Pour limiter la connectivité, les pays recourent à différentes approches techniques. L'Iran développe depuis des années sa propre alternative à Internet , un système intranet appelé Réseau national d'information (RNI). Selon une analyse de Freedom House , le RNI autorise des niveaux d'accès à Internet et permet au gouvernement de censurer les contenus et d'orienter les utilisateurs vers des applications développées localement, telles que des applications de messagerie alternatives, dont les fonctionnalités de confidentialité et de sécurité peuvent être faibles. (Freedom House classe l'Iran comme « non libre » dans ses dernières mesures de liberté d'Internet , soulignant les coupures persistantes, l'augmentation des coûts et les efforts visant à inciter les utilisateurs à utiliser l'internet national.)

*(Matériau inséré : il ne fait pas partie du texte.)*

(** C6 (amended). The client sets a timer of 5000 ms on the socket of its
    request, which counts the time the socket stays idle.  A call whose
    socket stays idle that long before the response ends or the request
    fails is rejected with the time-out error; the error is not the empty
    text that a response ending sooner with a bad status gives; and every
    handler turns the time-out into its empty result. *)
Theorem timeout_is_swallowed (w : world) (key : jsstring) :
  HUGGINGFACE_API_KEY w = Some key -> key <> [] ->
  (forall prompt maxTokens,
     let rq := {| authorization := lit "Bearer " ++ key;
                  inputs := prompt;
                  max_new_tokens := maxTokens |} in
     (stalls (network w rq) = true ->
      callHuggingFaceAPI prompt maxTokens w = (Thrown timed_out, [rq]))
     /\ (forall gaps statusCode data,
          network w rq = Responds gaps statusCode data ->
          stalls (network w rq) = false -> statusCode <> 200 ->
          callHuggingFaceAPI prompt maxTokens w = (Returned (VString []), [rq])))
  /\ @Thrown value timed_out <> Returned (VString [])
  /\ ((forall rq, stalls (network w rq) = true) ->
      (forall p, fst (onCompletion p w) = Returned [])
      /\ (forall item, fst (onCompletionResolve item w) = Returned item)
      /\ (forall p, documents w (uri p) = None \/ cursor_line w p <> None ->
          fst (onSignatureHelp p w) = Returned None)
      /\ (forall p, 0 <= line (position p) -> fst (onHover p w) = Returned None)).
Proof.
  intros Hkey Hne.
  assert (Hcall : forall prompt n,
             callHuggingFaceAPI prompt n w =
             let rq := {| authorization := lit "Bearer " ++ key;
                          inputs := prompt;
                          max_new_tokens := n |} in
             (settle (network w rq), if refused (network w rq) then [] else [rq])).
  { intros prompt n.
    destruct (callHuggingFaceAPI_key_present w prompt n) as (key' & Hk' & ->).
    - intros [H|H]; rewrite Hkey in H; [discriminate|].
      injection H as ->. congruence.
    - rewrite Hkey in Hk'. injection Hk' as <-. reflexivity. }
  split; [|split; [discriminate|]].
  - intros prompt n rq. rewrite Hcall. fold rq. cbv zeta. split.
    + intros Hs. rewrite (stalls_settle _ Hs), (stalls_not_refused _ Hs).
      reflexivity.
    + intros gaps statusCode data Hnet Hs Hstatus.
      rewrite Hnet in Hs |- *. cbn [stalls] in Hs. cbn [settle refused].
      rewrite timer_fires_stalls, Hs. unfold on_end.
      destruct (Z.eqb_spec statusCode 200); [contradiction|reflexivity].
  - intros Hstall. apply handlers_swallow. intros prompt n.
    rewrite Hcall. cbv zeta. cbn [fst].
    rewrite (stalls_settle _ (Hstall _)). reflexivity.
Qed.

Amir Rashidi, directeur des droits numériques et de la sécurité au sein de l'organisation de défense des droits humains Miaan Group, spécialisée en Iran, affirme que, suite aux récentes coupures, des efforts accrus ont été déployés pour inciter les utilisateurs à utiliser des applications iraniennes. « Dans un climat de peur, où les gens cherchent simplement à rester en contact avec leurs proches, beaucoup se tournent vers ces plateformes peu sécurisées par désespoir », a-t-il déclaré en ligne , précisant à WIRED qu'une application de messagerie appelée Bale semble attirer l'attention. « Hébergées sur NIN, elles fonctionneront même pendant la coupure », affirme-t-il.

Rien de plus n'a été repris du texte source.